Despite the semi-open regime, on that year he was denied the benefit of temporary leave, which he would only be eligible for after 2017, due to his history of escaping. However, on August 22, 2012, the Taubaté court granted him freedom after 27 years of imprisonment. In addition to the assessment of the prosecutor, which was based on a law prescribing for the definitive release of prisoners with good behavior and imprisonment for more than twenty years, documents with praise from officials and from P2's own management regarding his conduct in prison strengthened the decision. He had the original release order laminated and thereafter always carried a copy with him, along with a list of ten dreams that he would like to accomplish before he died. "In my escapes, they [the police] would always stop me," he complained in a joking tone. "Now that I have the [release] order, no one will stop me anymore."

Just over a month after leaving prison, Cabo Bruno was killed with eighteen to twenty shots in the neighborhood Quadra Coberta, in Pindamonhangaba, around 11:30 pm on September 26, 2012. He was returning from a religious service in the municipality of Aparecida accompanied by relatives, which were unharmed when he was gunned down.
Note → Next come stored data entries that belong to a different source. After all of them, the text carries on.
(* ===== verification/JsonEmit.v ===== *)
(** * JsonEmit: JSON text from triples (nsd/tcljson.c).

    [JsonTriplesValueToJson] with its validation, for compact and for pretty output.
    Tcl's conversions of values are parameters with the laws the code relies on. *)

From Stdlib Require Import SpecFloat.
From S2P Require Import Prelude Utf8 JsonScan JsonParse JsonGrammar JsonComplete JsonSound.

(** ** Results *)

(** A result, an error message, a read behind the end of an array, or a recursion that goes on. *)
Inductive emitted (A : Type) := Emitted (a : A) | EmitError (message : string) | BadRead | EmitFuel.
Arguments Emitted {A} _.
Arguments EmitError {A} _.
Arguments BadRead {A}.
Arguments EmitFuel {A}.

#[export] Instance emitted_bind : MBind emitted := fun A B f m =>
  match m with Emitted a => f a | EmitError e => EmitError e | BadRead => BadRead | EmitFuel => EmitFuel end.

(** ** Strings *)

Definition hex_char (d : Z) : Z := if d <? 10 then 48 + d else 87 + d.

(** The text of one byte. *)
Definition quote_byte (c : Z) : list Z :=
  if c =? 34 then [92; 34] else if c =? 92 then [92; 92] else if c =? 8 then [92; 98] else if c =? 12 then [92; 102]
  else if c =? 10 then [92; 110] else if c =? 13 then [92; 114] else if c =? 9 then [92; 116]
  else if c <? 0x20 then [92; 117; 48; 48; hex_char (c / 16); hex_char (c mod 16)]
  else [c].

Definition JsonAppendQuotedString (s : list Z) : list Z := [34] ++ concat (quote_byte <$> s) ++ [34].

(** ** Tcl values *)

(** What the code uses of Tcl's conversions of values. *)
Class TclValues (Tcl_GetStringFromObj : Tcl_Obj -> list Z) (Tcl_ListObjGetElements : Tcl_Obj -> option (list Tcl_Obj))
  (Tcl_GetBooleanFromObj : Tcl_Obj -> option bool) : Prop := {
  tcl_string s : Tcl_GetStringFromObj (TStr s) = s;
  tcl_list l : Tcl_ListObjGetElements (TList l) = Some l;
  tcl_boolean (b : bool) : Tcl_GetBooleanFromObj (TStr (bytes (if b then "true" else "false"))) = Some b
}.

Section emit.
Context (Tcl_GetStringFromObj : Tcl_Obj -> list Z) (Tcl_ListObjGetElements : Tcl_Obj -> option (list Tcl_Obj))
  (Tcl_GetBooleanFromObj : Tcl_Obj -> option bool).

Definition JsonObjIsAtom (obj : Tcl_Obj) (atom : string) : bool := bool_decide (Tcl_GetStringFromObj obj = bytes atom).

Definition JsonTypeObjToVt (typeObj : Tcl_Obj) : JsonValueType :=
  if JsonObjIsAtom typeObj "string" then JSON_VT_STRING
  else if JsonObjIsAtom typeObj "number" then JSON_VT_NUMBER
  else if JsonObjIsAtom typeObj "boolean" then JSON_VT_BOOL
  else if JsonObjIsAtom typeObj "bool" then JSON_VT_BOOL
  else if JsonObjIsAtom typeObj "null" then JSON_VT_NULL
  else if JsonObjIsAtom typeObj "object" then JSON_VT_OBJECT
  else if JsonObjIsAtom typeObj "array" then JSON_VT_ARRAY
  else JSON_VT_AUTO.

Definition get_elements (obj : Tcl_Obj) : emitted (list Tcl_Obj) :=
  match Tcl_ListObjGetElements obj with Some l => Emitted l | None => EmitError "not a list" end.

Definition JsonRequireValidNumberObj (valueObj : Tcl_Obj) : emitted unit :=
  if JsonNumberLexemeIsValid (Tcl_GetStringFromObj valueObj) then Emitted tt else EmitError "invalid number".

(** The loop over the triples of a container, with the check of a nested container. *)
Fixpoint check_triples (check : Tcl_Obj -> emitted unit) (lv : list Tcl_Obj) : emitted unit :=
  match lv with
  | _ :: typeObj :: elemValueObj :: lv =>
      _ ← (match JsonTypeObjToVt typeObj with
           | JSON_VT_OBJECT | JSON_VT_ARRAY => check elemValueObj
           | JSON_VT_NUMBER => JsonRequireValidNumberObj elemValueObj
           | JSON_VT_STRING | JSON_VT_BOOL | JSON_VT_NULL => Emitted tt
           | JSON_VT_AUTO => EmitError "invalid triple type"
           end);
      check_triples check lv
  | _ => Emitted tt
  end.

Fixpoint JsonTriplesRequireValidContainerObj (fuel : nat) (containerObj : Tcl_Obj) (allowEmpty validateNumbers : bool) : emitted unit :=
  match fuel with
  | O => EmitFuel
  | S fuel =>
      lv ← get_elements containerObj;
      let lc := Z.of_nat (length lv) in
      if (negb allowEmpty && (lc =? 0)) || negb (lc mod 3 =? 0) then EmitError "triples length must be multiple of 3"
      else if validateNumbers then check_triples (fun obj => JsonTriplesRequireValidContainerObj fuel obj true validateNumbers) lv
      else Emitted tt
  end.

(** ** Pretty output *)

Definition JsonPrettyIndent (depth : Z) : list Z := 10 :: replicate (Z.to_nat (depth * 2)) 32.

(** The type of every third element is read, whether it is there or not. *)
Fixpoint JsonArrayPrettySingleLine (ov : list Tcl_Obj) : emitted bool :=
  match ov with
  | [] => Emitted true
  | [_] => BadRead
  | _ :: typeObj :: ov =>
      match JsonTypeObjToVt typeObj with
      | JSON_VT_OBJECT | JSON_VT_ARRAY | JSON_VT_AUTO => Emitted false
      | _ => match ov with [] => Emitted true | _ :: ov => JsonArrayPrettySingleLine ov end
      end
  end.

Fixpoint JsonObjectPrettySingleLine (fuel : nat) (ov : list Tcl_Obj) : emitted bool :=
  match fuel with
  | O => EmitFuel
  | S fuel =>
      match ov with
      | [_; typeObj; valueObj] =>
          match JsonTypeObjToVt typeObj with
          | JSON_VT_STRING | JSON_VT_NUMBER | JSON_VT_BOOL | JSON_VT_NULL => Emitted true
          | JSON_VT_ARRAY => match Tcl_ListObjGetElements valueObj with Some aov => JsonArrayPrettySingleLine aov | None => Emitted false end
          | JSON_VT_OBJECT => match Tcl_ListObjGetElements valueObj with Some iov => JsonObjectPrettySingleLine fuel iov | None => Emitted false end
          | JSON_VT_AUTO => Emitted false
          end
      | _ => Emitted false
      end
  end.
According to preliminary information from the Military Police, two men arrived on foot and shot only at him, with no robbery being announced, and there was a car near the scene, possibly used by the shooters in their escape. With no leads on the perpetrators, it was treated as a likely execution, to be investigated by the Civil Police. As he was declared dead at the scene, Bruno was not taken to a hospital; crime scene experts collected shell casings from a .40 Smith & Wesson and another weapon, a .380 ACP.